Fix tool call check sometimes truncating visible text at end of generation.
Fix image generation failing with Flash Attention 2 errors by defaulting attention to SDPA.
Fix loader args leaking between sequential API model loads.
Fix IPv6 address formatting in the API.

Dependency updates

Update llama.cpp to ggml-org/llama.cpp@d0a6dfe
Update ik_llama.cpp to ikawrakow/ik_llama.cpp@67fc9c5 (adds Gemma 4 support)

Portable builds

Below you can find self-contained packages that work with GGUF models (llama.cpp) and require no installation! Just download the right version for your system, unzip/extract, and run.

Note

NVIDIA GPU: If nvidia-smi reports CUDA Version >= 13.1, use the cuda13.1 build. Otherwise, use cuda12.4.

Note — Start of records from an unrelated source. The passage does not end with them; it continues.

(** X20. Typing never breaks the solving view. Starting from the empty
    guesses of a freshly opened crossword, after any sequence of inputs
    into the guess field (each for a word of the crossword), there is
    still one guess per word, no guess is longer than its answer, and both
    [ViewCrossword] and [CrosswordMenu] build their maps: the unguarded
    reads of [entry.letter] find their entries. *)
Theorem typed_guesses_keep_the_view_defined
    (cwi : option nat) (c : Crossword) (inputs : list (nat * string))
    (gs : list string) :
  typeGuesses c (initialGuesses c) inputs = Some gs →
  length gs = length (words c)
  ∧ guessesFit c gs
  ∧ is_Some (viewLetters cwi c gs)
  ∧ is_Some (menuLetters c gs).
Proof.
  intros H.
  destruct (typeGuesses_fit c inputs (initialGuesses c) gs) as [Hlen Hfit];
    [apply length_replicate | apply initialGuesses_fit | done |].
  assert (is_Some (viewLetters cwi c gs)) as Hview.
  { destruct (guessPassFrom_total cwi c gs 0 (answerPass cwi c)) as [m Hm];
      [by apply guessesFit_covered | by exists m]. }
  split_and!; try done.
  rewrite (menuLetters_is_viewLetters_without_display_aux cwi).
  destruct Hview as [m ->]. by eexists.
Qed.

End TypingGuesses.

Section MenuHighlight.

Lemma containsOrbitCenterWord_covers o w :
  containsOrbitCenterWord o w = coversOrbitCenter o w.
Proof.
  unfold containsOrbitCenterWord, coversOrbitCenter.
  destruct (start w) as [[s0 s1] s2], o as [[o0 o1] o2].
  destruct (wordLetterPosition _ _ _) as [[e0 e1] e2].
  by destruct (between s0 o0 e0), (between s1 o1 e1), (between s2 o2 e2).
Qed.

(** X21. Which words the solving menu highlights. The entry of word [i] in
    [containsOrbitCenter] is true when the orbit center is the center block
    of that word, as it is after a click on the word in the list; and for a
    word with at least one letter it is true exactly when the orbit center
    is one of the word's letter positions. *)
Theorem containsOrbitCenter_marks_the_words_at_the_focus
    (c : Crossword) (i : nat) (w : Word) :
  words c !! i = Some w →
  containsOrbitCenter c (centerBlock w) !! i = Some true
  ∧ ((0 < String.length (word w))%nat →
     ∀ o, containsOrbitCenter c o !! i = Some true ↔ inSpan w o).
Proof.
  intros Hw. unfold containsOrbitCenter. split.
  - rewrite list_lookup_fmap, Hw. simpl.
    by rewrite containsOrbitCenterWord_covers, coversOrbitCenter_centerBlock.
  - intros Hlen o. rewrite list_lookup_fmap, Hw. simpl.
    rewrite containsOrbitCenterWord_covers.
    rewrite <- (coversOrbitCenter_nonempty o w Hlen).
    split; [by intros [= ->] | by intros ->].
Qed.

End MenuHighlight.

(** * The further theorems at concrete inputs *)

Section MoreInstances.

(** Membership in a list that is written out. *)
Ltac in_list H :=
  repeat (apply elem_of_cons in H as [-> | H]);
  try (by apply elem_of_nil in H).

Lemma block_is_opaque_iff_selected_word_is_there_witness :
  ∃ e, createLetters (Some 1%nat) (words EXAMPLE_CROSSWORD) !! (4, 0, 0)
       = Some e
       ∧ (opacity e = Opaque1
          ↔ Some 1%nat = None
            ∨ ∃ i k c, Some 1%nat = Some i
                       ∧ placesAt (words EXAMPLE_CROSSWORD) i k c (4, 0, 0)).
Proof.
  eexists. split; [reflexivity|].
  apply (block_is_opaque_iff_selected_word_is_there (Some 1%nat)
           (words EXAMPLE_CROSSWORD) (4, 0, 0)).
  reflexivity.
Defined.

Lemma conflict_marker_has_a_cause_witness :
  let ws := [mkWord "HELLO" X (0, 0, 0) "Greeting";
             mkWord "AXXXX" Y (4, 0, 0) "Clash"] in
  letterAt (createLetters None ws) (4, 0, 0) = Some CONFLICT
  ∧ ((∃ i k, placesAt ws i k CONFLICT (4, 0, 0))
     ∨ ∃ i1 k1 a i2 k2 b,
         placesAt ws i1 k1 a (4, 0, 0) ∧ placesAt ws i2 k2 b (4, 0, 0)
         ∧ a ≠ SPACE ∧ b ≠ SPACE ∧ a ≠ b).
Proof.
  intros ws.
  assert (letterAt (createLetters None ws) (4, 0, 0) = Some CONFLICT) as H
    by reflexivity.
  split; [exact H|]. exact (conflict_marker_has_a_cause None ws (4, 0, 0) H).
Defined.

Lemma opened_crossword_shows_every_letter_witness :
  openCrossword EXAMPLE_CROSSWORD = Opened EXAMPLE_CROSSWORD
  ∧ placesAt (words EXAMPLE_CROSSWORD) 1 1 "O" (4, 0, 0)
  ∧ letterAt (createLetters None (words EXAMPLE_CROSSWORD)) (4, 0, 0)
    = Some "O"%char.
Proof.
  assert (openCrossword EXAMPLE_CROSSWORD = Opened EXAMPLE_CROSSWORD) as Ho
    by reflexivity.
  assert (placesAt (words EXAMPLE_CROSSWORD) 1 1 "O" (4, 0, 0)) as Hp
    by (eexists; split_and!; reflexivity).
  split_and!; [exact Ho | exact Hp |].
  exact (opened_crossword_shows_every_letter None _ _ 1%nat 1%nat "O"%char
           (4, 0, 0) Ho Hp).
Defined.

Lemma saved_crossword_opens_witness :
  (∀ w, w ∈ words EXAMPLE_CROSSWORD →
        onlyContainsUpperCaseAlphabetsAndSpaces (word w) = true)
  ∧ allowSave EXAMPLE_CROSSWORD
      (createLetters None (words EXAMPLE_CROSSWORD)) = true
  ∧ openCrossword EXAMPLE_CROSSWORD = Opened EXAMPLE_CROSSWORD.
Proof.
  assert (∀ w, w ∈ words EXAMPLE_CROSSWORD →
               onlyContainsUpperCaseAlphabetsAndSpaces (word w) = true) as Hup
    by (intros w Hw; simpl in Hw; in_list Hw; reflexivity).
  assert (allowSave EXAMPLE_CROSSWORD
            (createLetters None (words EXAMPLE_CROSSWORD)) = true) as Hs
    by reflexivity.
  split_and!; [exact Hup | exact Hs |].
  exact (saved_crossword_opens None EXAMPLE_CROSSWORD Hup Hs).
Defined.

Lemma opened_upper_case_crossword_can_be_saved_witness :
  openCrossword EXAMPLE_CROSSWORD = Opened EXAMPLE_CROSSWORD
  ∧ words EXAMPLE_CROSSWORD ≠ []
  ∧ (∀ w ch, w ∈ words EXAMPLE_CROSSWORD → ch ∈ chars (word w) →
             isUpperCase ch)
  ∧ allowSave EXAMPLE_CROSSWORD
      (createLetters (Some 0%nat) (words EXAMPLE_CROSSWORD)) = true.
Proof.
  assert (openCrossword EXAMPLE_CROSSWORD = Opened EXAMPLE_CROSSWORD) as Ho
    by reflexivity.
  assert (words EXAMPLE_CROSSWORD ≠ []) as Hne by discriminate.
  assert (∀ w ch, w ∈ words EXAMPLE_CROSSWORD → ch ∈ chars (word w) →
                  isUpperCase ch) as Hup.
  { intros w ch Hw Hch. simpl in Hw. in_list Hw; simpl in Hch; in_list Hch;
      (split; vm_compute; discriminate). }
  split_and!; [exact Ho | exact Hne | exact Hup |].
  exact (opened_upper_case_crossword_can_be_saved (Some 0%nat) _ _ Ho Hne Hup).
Defined.


Lemma edit_then_undo_restores_witness :
  synced initialState
  ∧ ∃ s', createCrosswordReducer initialState NewWord = Some s'
          ∧ ∃ u, createCrosswordReducer s' Undo = Some u
                 ∧ crossword u = crossword initialState
                 ∧ currentWordIndex u = currentWordIndex initialState
                 ∧ orbitCenter u = orbitCenter initialState
                 ∧ historyIndex u = historyIndex initialState
                 ∧ history u = history s'.
Proof.
  assert (synced initialState) as Hs by (eexists; split_and!; reflexivity).
  split; [exact Hs|]. eexists. split; [reflexivity|].
  apply (edit_then_undo_restores initialState NewWord _ Hs);
    [reflexivity | discriminate | reflexivity].
Defined.


Lemma deleteWord_orbitCenter_nonempty_witness :
  let s := mkState EXAMPLE_CROSSWORD None (4, 0, 0)
             [mkHistory None (4, 0, 0) "Example" None] 0 in
  (∀ w, w ∈ words (crossword s) → (0 < String.length (word w))%nat)
  ∧ ∃ s', createCrosswordReducer s (DeleteWord 0) = Some s'
          ∧ ((orbitCenter s' = orbitCenter s
              ∧ ∃ j w, j ≠ 0%nat ∧ words (crossword s) !! j = Some w
                       ∧ inSpan w (orbitCenter s))
             ∨ (orbitCenter s' = origin
                ∧ ∀ j w, j ≠ 0%nat → words (crossword s) !! j = Some w →
                         ¬ inSpan w (orbitCenter s))).
Proof.
  intros s.
  assert (∀ w, w ∈ words (crossword s) → (0 < String.length (word w))%nat)
    as Hne by (intros w Hw; simpl in Hw; in_list Hw; simpl; lia).
  split; [exact Hne|]. eexists. split; [reflexivity|].
  apply (deleteWord_orbitCenter_nonempty s 0%nat _ Hne). reflexivity.
Defined.


Lemma deleteWord_keeps_focus_on_remaining_word_witness :
  let w := mkWord "HELLO" X (0, 0, 0) "Greeting" in
  let s := mkState EXAMPLE_CROSSWORD None (2, 0, 0)
             [mkHistory None (2, 0, 0) "Example" None] 0 in
  words (crossword s) !! 0%nat = Some w ∧ 0%nat ≠ 1%nat
  ∧ orbitCenter s = centerBlock w
  ∧ ∃ s', createCrosswordReducer s (DeleteWord 1) = Some s'
          ∧ orbitCenter s' = orbitCenter s.
Proof.
  intros w s. split_and!; [reflexivity | discriminate | reflexivity |].
  eexists. split; [reflexivity|].
  apply (deleteWord_keeps_focus_on_remaining_word s 0%nat 1%nat w);
    [reflexivity | discriminate | reflexivity | reflexivity].
Defined.

Lemma example_guesses_fit :
  guessesFit EXAMPLE_CROSSWORD ["HE"; ""]%string.
Proof.
  intros [|[|i]] g Hg; simpl in Hg; [| |discriminate];
    injection Hg as <-; eexists; (split; [reflexivity | simpl; lia]).
Defined.

Lemma viewLetters_is_the_reconciler_on_guesses_witness :
  guessesFit EXAMPLE_CROSSWORD ["HE"; ""]%string
  ∧ viewLetters (Some 1%nat) EXAMPLE_CROSSWORD ["HE"; ""]%string
    = Some (placeWordsFrom (Some 1%nat) 0
              (guessWords EXAMPLE_CROSSWORD ["HE"; ""]%string)
              (answerPass (Some 1%nat) EXAMPLE_CROSSWORD)).
Proof.
  split; [exact example_guesses_fit|].
  exact (viewLetters_is_the_reconciler_on_guesses (Some 1%nat)
           EXAMPLE_CROSSWORD _ example_guesses_fit).
Defined.

Lemma viewLetters_blocks_are_the_answer_positions_witness :
  ∃ m, viewLetters None EXAMPLE_CROSSWORD ["HE"; ""]%string = Some m
       ∧ (is_Some (m !! (4, 0, 0))
          ↔ ∃ i k ch, placesAt (words EXAMPLE_CROSSWORD) i k ch (4, 0, 0)).
Proof.
  eexists. split; [reflexivity|].
  apply (viewLetters_blocks_are_the_answer_positions None EXAMPLE_CROSSWORD
           ["HE"; ""]%string).
  reflexivity.
Defined.

Lemma solved_view_shows_the_answers_witness :
  placementsAgree (words EXAMPLE_CROSSWORD)
  ∧ length ["HELLO"; "WORLD"]%string = length (words EXAMPLE_CROSSWORD)
  ∧ solved EXAMPLE_CROSSWORD ["HELLO"; "WORLD"]%string = true
  ∧ ∃ m, viewLetters None EXAMPLE_CROSSWORD ["HELLO"; "WORLD"]%string = Some m
         ∧ ∀ i k ch p, placesAt (words EXAMPLE_CROSSWORD) i k ch p →
                       letterAt m p = Some ch.
Proof.
  assert (placementsAgree (words EXAMPLE_CROSSWORD)) as Hag.
  { apply (openCrossword_Opened EXAMPLE_CROSSWORD EXAMPLE_CROSSWORD).
    reflexivity. }
  split_and!; [exact Hag | reflexivity | reflexivity |].
  apply (solved_view_shows_the_answers None EXAMPLE_CROSSWORD _ Hag);
    reflexivity.
Defined.

Lemma guessValidity_true_iff_witness :
  ∃ letters v,
    menuLetters EXAMPLE_CROSSWORD ["HELLO"; "WO"]%string = Some letters
    ∧ guessValidity EXAMPLE_CROSSWORD ["HELLO"; "WO"]%string = Some v
    ∧ (v !! 0%nat = Some true
       ↔ String.length "HELLO" = String.length "HELLO"
         ∧ (SPACE ∉ chars "HELLO")
         ∧ ∀ (p : Coord) (e : MenuEntry),
             letters !! p = Some e → menuLetter e = CONFLICT →
             0%nat ∉ menuLettersBy e).
Proof.
  eexists _, _. split; [reflexivity|]. split; [reflexivity|].
  apply (guessValidity_true_iff EXAMPLE_CROSSWORD ["HELLO"; "WO"]%string
           _ _ 0%nat "HELLO"%string (mkWord "HELLO" X (0, 0, 0) "Greeting"));
    reflexivity.
Defined.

ik_llama.cpp is a llama.cpp fork with new quant types. If unsure, use the llama.cpp column.

Windows

GPU/Platform	llama.cpp	ik_llama.cpp
NVIDIA (CUDA 12.4)	Download (777 MB)	Download (1.09 GB)
NVIDIA (CUDA 13.1)	Download (698 MB)	Download (1.19 GB)
AMD/Intel (Vulkan)	Download (207 MB)	—
AMD (ROCm 7.2)	Download (516 MB)	—
CPU only	Download (191 MB)	Download (192 MB)

Linux

GPU/Platform	llama.cpp	ik_llama.cpp
NVIDIA (CUDA 12.4)	Download (761 MB)	Download (1.09 GB)
NVIDIA (CUDA 13.1)	Download (712 MB)	Download (1.21 GB)
AMD/Intel (Vulkan)	Download (223 MB)	—
AMD (ROCm 7.2)	Download (329 MB)	—
CPU only	Download (207 MB)	Download (217 MB)

macOS

Architecture	llama.cpp
Apple Silicon (arm64)	Download (181 MB)
Intel (x86_64)	Download (187 MB)

Updating a portable install:

Download and extract the latest version.
Replace the user_data folder with the one in your existing install. All your settings and models will be moved.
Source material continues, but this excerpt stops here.